Problem to work on ▸
The answer must consist of every line in the data that contains "done".

Dataset entries
>>>>

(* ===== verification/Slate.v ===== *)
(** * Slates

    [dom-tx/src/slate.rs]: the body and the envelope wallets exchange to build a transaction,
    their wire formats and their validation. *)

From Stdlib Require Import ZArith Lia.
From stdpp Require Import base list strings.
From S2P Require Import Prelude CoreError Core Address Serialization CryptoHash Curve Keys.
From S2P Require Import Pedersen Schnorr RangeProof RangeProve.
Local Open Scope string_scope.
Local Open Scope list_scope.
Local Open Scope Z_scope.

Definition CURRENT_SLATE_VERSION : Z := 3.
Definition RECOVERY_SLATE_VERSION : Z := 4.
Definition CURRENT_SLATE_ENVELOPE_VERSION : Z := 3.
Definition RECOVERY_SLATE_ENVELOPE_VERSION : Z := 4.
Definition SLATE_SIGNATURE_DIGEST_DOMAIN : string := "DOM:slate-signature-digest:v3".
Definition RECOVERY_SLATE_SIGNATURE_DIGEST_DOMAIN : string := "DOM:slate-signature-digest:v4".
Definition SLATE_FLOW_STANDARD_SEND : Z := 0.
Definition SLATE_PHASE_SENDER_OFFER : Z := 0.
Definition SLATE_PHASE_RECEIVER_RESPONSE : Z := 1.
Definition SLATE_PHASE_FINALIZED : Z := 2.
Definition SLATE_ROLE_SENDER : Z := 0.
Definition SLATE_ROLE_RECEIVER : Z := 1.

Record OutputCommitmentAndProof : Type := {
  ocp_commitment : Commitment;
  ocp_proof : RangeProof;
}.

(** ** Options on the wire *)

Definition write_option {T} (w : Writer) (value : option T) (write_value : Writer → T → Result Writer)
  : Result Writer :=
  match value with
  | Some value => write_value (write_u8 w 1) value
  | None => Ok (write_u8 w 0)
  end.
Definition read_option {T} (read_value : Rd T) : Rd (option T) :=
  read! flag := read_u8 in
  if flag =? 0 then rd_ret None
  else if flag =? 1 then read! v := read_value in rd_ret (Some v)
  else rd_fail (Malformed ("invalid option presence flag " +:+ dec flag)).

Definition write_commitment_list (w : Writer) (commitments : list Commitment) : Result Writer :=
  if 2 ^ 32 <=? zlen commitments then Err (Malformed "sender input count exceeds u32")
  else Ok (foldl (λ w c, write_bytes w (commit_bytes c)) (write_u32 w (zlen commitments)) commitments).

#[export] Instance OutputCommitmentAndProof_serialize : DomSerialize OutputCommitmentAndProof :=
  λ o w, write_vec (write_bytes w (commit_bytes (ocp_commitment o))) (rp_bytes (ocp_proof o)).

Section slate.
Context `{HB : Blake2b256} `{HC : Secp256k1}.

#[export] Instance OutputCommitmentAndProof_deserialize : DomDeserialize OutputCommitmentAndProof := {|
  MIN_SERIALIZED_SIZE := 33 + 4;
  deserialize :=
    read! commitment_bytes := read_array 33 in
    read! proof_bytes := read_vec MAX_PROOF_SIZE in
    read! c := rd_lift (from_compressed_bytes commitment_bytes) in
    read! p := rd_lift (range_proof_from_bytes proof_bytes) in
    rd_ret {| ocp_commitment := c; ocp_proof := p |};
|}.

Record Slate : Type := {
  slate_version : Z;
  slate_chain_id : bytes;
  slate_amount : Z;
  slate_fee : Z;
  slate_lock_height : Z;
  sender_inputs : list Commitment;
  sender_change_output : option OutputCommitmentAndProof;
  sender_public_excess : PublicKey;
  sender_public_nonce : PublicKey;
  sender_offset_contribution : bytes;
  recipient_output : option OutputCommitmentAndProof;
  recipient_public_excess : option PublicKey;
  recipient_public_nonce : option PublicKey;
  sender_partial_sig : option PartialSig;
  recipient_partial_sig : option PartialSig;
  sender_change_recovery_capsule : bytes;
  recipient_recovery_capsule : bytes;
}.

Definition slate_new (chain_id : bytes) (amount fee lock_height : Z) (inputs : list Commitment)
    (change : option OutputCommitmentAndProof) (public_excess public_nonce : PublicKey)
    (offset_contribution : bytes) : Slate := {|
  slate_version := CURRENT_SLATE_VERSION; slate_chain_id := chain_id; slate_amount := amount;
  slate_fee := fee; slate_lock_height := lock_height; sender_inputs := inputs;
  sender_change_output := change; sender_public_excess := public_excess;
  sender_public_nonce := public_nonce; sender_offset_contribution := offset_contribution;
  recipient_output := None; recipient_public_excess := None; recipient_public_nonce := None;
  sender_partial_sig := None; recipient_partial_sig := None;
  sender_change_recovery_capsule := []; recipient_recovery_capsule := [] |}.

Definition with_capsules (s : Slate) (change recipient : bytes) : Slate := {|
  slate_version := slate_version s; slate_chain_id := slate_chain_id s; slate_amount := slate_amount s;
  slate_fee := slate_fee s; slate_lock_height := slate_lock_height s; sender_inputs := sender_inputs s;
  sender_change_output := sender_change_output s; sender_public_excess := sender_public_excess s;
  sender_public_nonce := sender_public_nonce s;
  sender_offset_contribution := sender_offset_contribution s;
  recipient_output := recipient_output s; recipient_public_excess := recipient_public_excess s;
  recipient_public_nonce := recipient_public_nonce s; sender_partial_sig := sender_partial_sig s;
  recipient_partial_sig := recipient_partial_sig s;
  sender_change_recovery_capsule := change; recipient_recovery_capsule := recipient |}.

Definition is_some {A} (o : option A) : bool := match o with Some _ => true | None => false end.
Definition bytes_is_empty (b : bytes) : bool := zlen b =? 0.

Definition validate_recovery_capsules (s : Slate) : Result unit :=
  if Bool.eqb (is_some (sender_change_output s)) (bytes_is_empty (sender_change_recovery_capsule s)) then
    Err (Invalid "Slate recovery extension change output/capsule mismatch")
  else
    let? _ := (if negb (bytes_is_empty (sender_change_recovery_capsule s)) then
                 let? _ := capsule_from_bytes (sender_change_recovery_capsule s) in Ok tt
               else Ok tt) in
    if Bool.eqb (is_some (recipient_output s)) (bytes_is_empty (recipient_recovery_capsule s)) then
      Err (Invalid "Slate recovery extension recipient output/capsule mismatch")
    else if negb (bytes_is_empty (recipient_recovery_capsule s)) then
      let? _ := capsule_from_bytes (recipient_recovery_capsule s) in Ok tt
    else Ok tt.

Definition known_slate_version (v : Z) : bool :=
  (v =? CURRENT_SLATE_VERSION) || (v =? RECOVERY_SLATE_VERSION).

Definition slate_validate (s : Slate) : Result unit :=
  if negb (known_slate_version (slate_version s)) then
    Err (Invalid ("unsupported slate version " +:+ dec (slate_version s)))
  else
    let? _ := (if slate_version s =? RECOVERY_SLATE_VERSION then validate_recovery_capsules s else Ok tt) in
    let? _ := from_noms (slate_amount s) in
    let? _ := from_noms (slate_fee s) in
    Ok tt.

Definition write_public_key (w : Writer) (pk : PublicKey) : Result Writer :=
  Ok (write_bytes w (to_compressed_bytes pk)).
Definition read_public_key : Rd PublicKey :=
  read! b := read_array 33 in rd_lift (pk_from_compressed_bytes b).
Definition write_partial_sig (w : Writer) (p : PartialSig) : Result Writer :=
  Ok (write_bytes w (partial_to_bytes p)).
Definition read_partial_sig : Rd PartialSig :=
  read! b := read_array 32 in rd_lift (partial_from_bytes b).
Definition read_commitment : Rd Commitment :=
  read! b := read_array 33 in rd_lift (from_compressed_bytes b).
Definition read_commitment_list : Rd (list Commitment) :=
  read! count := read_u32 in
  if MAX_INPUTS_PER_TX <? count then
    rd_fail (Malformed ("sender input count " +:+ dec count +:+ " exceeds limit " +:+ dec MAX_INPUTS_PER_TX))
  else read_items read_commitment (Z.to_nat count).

<<<<
>>>>

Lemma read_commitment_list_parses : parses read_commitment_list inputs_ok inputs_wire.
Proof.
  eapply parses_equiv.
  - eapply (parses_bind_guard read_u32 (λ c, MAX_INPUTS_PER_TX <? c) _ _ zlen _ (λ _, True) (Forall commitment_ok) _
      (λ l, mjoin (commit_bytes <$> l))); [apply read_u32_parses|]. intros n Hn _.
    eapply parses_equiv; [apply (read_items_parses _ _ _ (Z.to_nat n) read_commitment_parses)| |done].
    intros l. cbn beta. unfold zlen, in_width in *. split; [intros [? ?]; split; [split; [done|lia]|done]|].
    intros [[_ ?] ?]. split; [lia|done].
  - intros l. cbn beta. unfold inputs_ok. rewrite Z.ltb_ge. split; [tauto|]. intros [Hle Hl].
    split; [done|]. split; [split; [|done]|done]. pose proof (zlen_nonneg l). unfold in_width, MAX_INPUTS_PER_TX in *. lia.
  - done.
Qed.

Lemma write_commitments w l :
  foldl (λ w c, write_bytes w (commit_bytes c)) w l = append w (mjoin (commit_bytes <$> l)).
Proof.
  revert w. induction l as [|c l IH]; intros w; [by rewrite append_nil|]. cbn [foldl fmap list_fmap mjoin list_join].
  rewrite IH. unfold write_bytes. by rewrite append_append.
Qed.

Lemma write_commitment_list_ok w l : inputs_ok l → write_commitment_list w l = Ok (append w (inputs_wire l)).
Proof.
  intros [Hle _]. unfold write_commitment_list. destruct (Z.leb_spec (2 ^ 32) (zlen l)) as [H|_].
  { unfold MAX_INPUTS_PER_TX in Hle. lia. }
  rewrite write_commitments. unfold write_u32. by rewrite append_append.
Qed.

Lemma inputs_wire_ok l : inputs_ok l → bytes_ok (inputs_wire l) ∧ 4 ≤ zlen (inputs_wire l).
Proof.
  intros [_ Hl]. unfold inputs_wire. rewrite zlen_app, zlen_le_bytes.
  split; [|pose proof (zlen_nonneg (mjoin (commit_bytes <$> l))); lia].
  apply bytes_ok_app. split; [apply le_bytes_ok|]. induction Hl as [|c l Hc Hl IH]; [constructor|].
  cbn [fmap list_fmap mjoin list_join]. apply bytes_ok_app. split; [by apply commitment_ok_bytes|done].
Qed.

<<<<

Result ▸
    eapply parses_equiv; [apply (read_items_parses _ _ _ (Z.to_nat n) read_commitment_parses)| |done].
    intros l. cbn beta. unfold zlen, in_width in *. split; [intros [? ?]; split; [split; [done|lia]|done]|].
    intros [[_ ?] ?]. split; [lia|done].
    split; [done|]. split; [split; [|done]|done]. pose proof (zlen_nonneg l). unfold in_width, MAX_INPUTS_PER_TX in *. lia.
  - done.
  cbn [fmap list_fmap mjoin list_join]. apply bytes_ok_app. split; [by apply commitment_ok_bytes|done].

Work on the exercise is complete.